Our job as strategists has always been to be acutely focused on understating the evolution of a business and seeking to anticipate what customers might be seeking in say 5 years time, and deliver that today.
MO: What are some of the key differences you notice when it comes to business approaches between America and Australia?
Troy: Business compliance here is killer! It costs me so much time, money and energy. One of the beauties in Australia is that doing business in another state is not like doing it on another planet as it is in the United States in some places. The amount of time I spend just keeping in front of those issues drives me nuts! It takes so much time and focus off what I should be doing in business, marketing.
One of the great things about working here is volume of market opportunity. As a street fighter that’s a serious advantage.
You see in Australia when you loose a client, you are in therapy for a month trying to get over it, there just isn’t the volume of opportunity there as there is in the USA. You’ve only got 23 million people to market your product or service to, no matter what industry you are in, that’s the market cap. Here, you loose a client and it’s, ‘oh well, another one will come along’.

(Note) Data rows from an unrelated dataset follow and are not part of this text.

(* ===== verification/Bootstrap.v ===== *)
(** * Bootstrap (internal/engine/bootstrap.go, Run of engine.go)

    From one funding UTXO to one UTXO per chain: an L1 fanout, then one L2 fanout
    per L1 output, in parallel.  [fuel] bounds the polls for the funding UTXO. *)

From S2P Require Import Prelude Prog Safe Script TxBuilder Backoff Float Metrics Store Heap Queue Engine Lane Chain.
Open Scope Z_scope.

(** [ceilDiv], on [int] *)
Definition ceilDiv (n d : Z) : Z :=
  if d <=? 0 then 0 else Z.quot (i64 (i64 (n + d) - 1)) d.

(** [l2FanoutSizeForParent] *)
Definition l2FanoutSizeForParent (numChains parentCount parentIndex : Z) : Z :=
  if (numChains <=? 0) || (parentCount <=? 0) || (parentIndex <? 0) || (parentCount <=? parentIndex) then 0 else
  let size := Z.quot numChains parentCount in
  if parentIndex <? Z.rem numChains parentCount then size + 1 else size.

Record l2Result := mkL2Result { outputs : list UTXO; l2err : option err; accepted : bool }.

(** How a wait for funding, or what depends on one, ended. *)
Inductive outcome := Finished (r : option err) | Unfinished.

Section bootstrap.
Context `{Sdk} `{Prometheus} {D : Type} `{DurableStore D} {W : Type} `{World W}.

Abbreviation code := (prog (Engine (D:=D) (W:=W))).

(** [backoff.Sleep] *)
Definition Sleep (d : Z) : code (option err) :=
  c ← world (Select 2 (Some d));
  match c with O => world CtxErr | _ => Ret None end.

(** [broadcastWithRetry] from attempt number [attempt] on, with [tries] attempts left. *)
Fixpoint broadcastAttempts (tries : nat) (attempt : Z) (p : PendingBroadcast) : code (option err) :=
  match tries with
  | O => Ret None
  | S tries =>
      r ← savePending p;
      match r with
      | Some e => Ret (Some (Wrap "save pending" e))
      | None =>
          r ← broadcast p;
          match r with
          | None => Ret None
          | Some e =>
              clearPending (pTxID p);;
              match tries with
              | O => Ret (Some e)
              | S _ =>
                  rand ← world Rand;
                  r ← Sleep (Backoff.Retry rand attempt);
                  match r with
                  | Some e => Ret (Some e)
                  | None => broadcastAttempts tries (attempt + 1) p
                  end
              end
          end
      end
  end.

Definition broadcastWithRetry (p : PendingBroadcast) : code (option err) :=
  broadcastAttempts bootstrapAttempts 1 p.

Definition fanoutPending (tx : Tx) (parent : UTXO) (outs : list UTXO) (stage : string) : PendingBroadcast :=
  mkPending (TxID tx) (EF tx) [parent] outs stage 0.

(** The [fail] of [fanoutParent]. *)
Definition fanoutFail (parent : UTXO) (e : err) (requeue : bool) : code l2Result :=
  setState (fun s => with_bootstrapFailures (sBootstrapFailures s + 1) s);;
  (if requeue then queuePush parent else Ret tt);;
  Ret (mkL2Result [] (Some e) false).

Definition fanoutParent (parent : UTXO) (n : Z) : code l2Result :=
  mode ← currentMode;
  match BuildFanout parent n (Some mode) with
  | Err e => fanoutFail parent (Wrap "build fanout" e) true
  | Ok (tx, outs) =>
      let pending := fanoutPending tx parent outs StageL2Partial in
      r ← broadcastWithRetry pending;
      match r with
      | Some e => fanoutFail parent (Wrap "broadcast fanout" e) true
      | None =>
          r ← onQueue (Queue.commit (TxID tx) (pSpent pending) outs);
          match r with
          | Some e => fanoutFail parent (Wrap "commit fanout" e) false
          | None => recordBroadcastOk;; Ret (mkL2Result outs None true)
          end
      end
  end.

(** Its goroutine; a panic leaves the zero result. *)
Definition fanoutGoroutine (parent : UTXO) (n : Z) : code l2Result :=
  r ← goSafe "bootstrap_l2" (fun at_ => Safe.mayPanic at_ (fanoutParent parent n));
  Ret (default (mkL2Result [] None false) r).

(** The loop over the results: queue the outputs, count failures and outputs. *)
Fixpoint collectResults (results : list l2Result) (failed produced : Z) : code (Z * Z) :=
  match results with
  | [] => Ret (failed, produced)
  | r :: rest =>
      if accepted r
      then pushAll (outputs r);; collectResults rest failed (produced + Z.of_nat (length (outputs r)))
      else collectResults rest (failed + 1) produced
  end.

(** The failure exit of [bootstrapL2]. *)
Definition l2Incomplete (msg : string) : code (option err) :=
  setStateNow (fun t s => with_lastError "bootstrap_l2" (External msg) t (with_lifecycle LifecycleFailed s));;
  setBootstrapStage StageL2Partial;;
  Ret (Some (Wrap msg ErrBootstrapIncomplete)).

(** [bootstrapL2] once its goroutines are done. *)
Definition finishL2 (numChains : Z) (results : list l2Result) : code (option err) :=
  counts ← collectResults results 0 0;
  depth ← queueLen;
  metric (Metrics.SetQueueDepth depth);;
  let '(failed, produced) := counts in
  if 0 <? failed then l2Incomplete "L2 fanouts failed"
  else if negb (produced =? numChains) then l2Incomplete "unexpected number of L2 UTXOs"
  else setBootstrapStage StageL2Done;; Ret None.

Definition bootstrapL2 : code (option err) :=
  setBootstrapStage StageL2Partial;;
  parents ← onQueue Queue.drain;
  match parents with
  | [] => Ret (Some (Wrap "no L1 outputs to fan out" ErrNoUTXOs))
  | _ =>
      cfg ← bootstrapConfig;
      let numChains := bcNumChains cfg in
      let count := Z.of_nat (length parents) in
      if numChains <? count then
        pushAll parents;;
        Ret (Some (Wrap "too many L1 outputs" ErrManualRecovery))
      else
      results ← goAll (imap (fun i parent =>
        fanoutGoroutine parent (l2FanoutSizeForParent numChains count (Z.of_nat i))) parents);
      finishL2 numChains results
  end.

The street fighter in me has given us a great opportunity to get more things done here, faster. Because when we are on the hunt for new business, we treat every potential client like they are the only bone in a street of 230 million dogs.
MO: What are some ways that our readers can “future-proof” their business?
Troy: While it took me some 200+ pages to articulate that in my book, my very simple philosophy can be summarized as, learn from the past, apply that to the present, to protect your future. Its not rocket science. We all now the market moves in cycles as does business, so why is it we all forget that?
Here’s my example of my moment of clarity. I am a bit of an amateur motorsport fan, and racing is one of my only indulgences outside of my family. My race driver instructor said to me many years ago, ‘You’re going to find it much easier to go much faster if you stop trying to avoid the accident and focus on winning the race. You know intuitively how to take the corners, you’ve been taking them for years, and you know where to brake, where to accelerate and how to navigate the track. The track does not change. Trust that as a given and then you can spend your time focusing on the strategy to win the race, not the distraction of trying to avoid that accident. You see you create the potential accident because you are only looking at the turn you are coming into, thinking for some reason its different than it was the last time you went around only minutes earlier.’
This was a big ‘ha-ha’ for me, not only with my driving but in my business as well.
That racetrack is very much like the way business tracks, you intuitively know the track and you know that the turns will come up in the same place at the same time, that’s the business cycle.
If you ignore the track you know to be true, you run off track and take 3 or 4 more turns to get back on track and into a groove again.
You see, we buy into the illusion in business that the bad times were just a moment never to be repeated, and the good times will never end. It’s simply not true. Business happens in cycles and if you look as far back as the great depression the cycles are very similar, boom boom boom, bust, recovery.
It happens that way because as humans we continue to fall foul to two very simple human emotions, fear and greed, and that’s what drives the market and business cycles. And while that’s nothing to be proud of, that is, unfortunately, the track business and the market take.
That is unless you learn from the past, apply that to the present, then you cant help but help future-proof not only your business, but also your life, because you prepare for the future, today.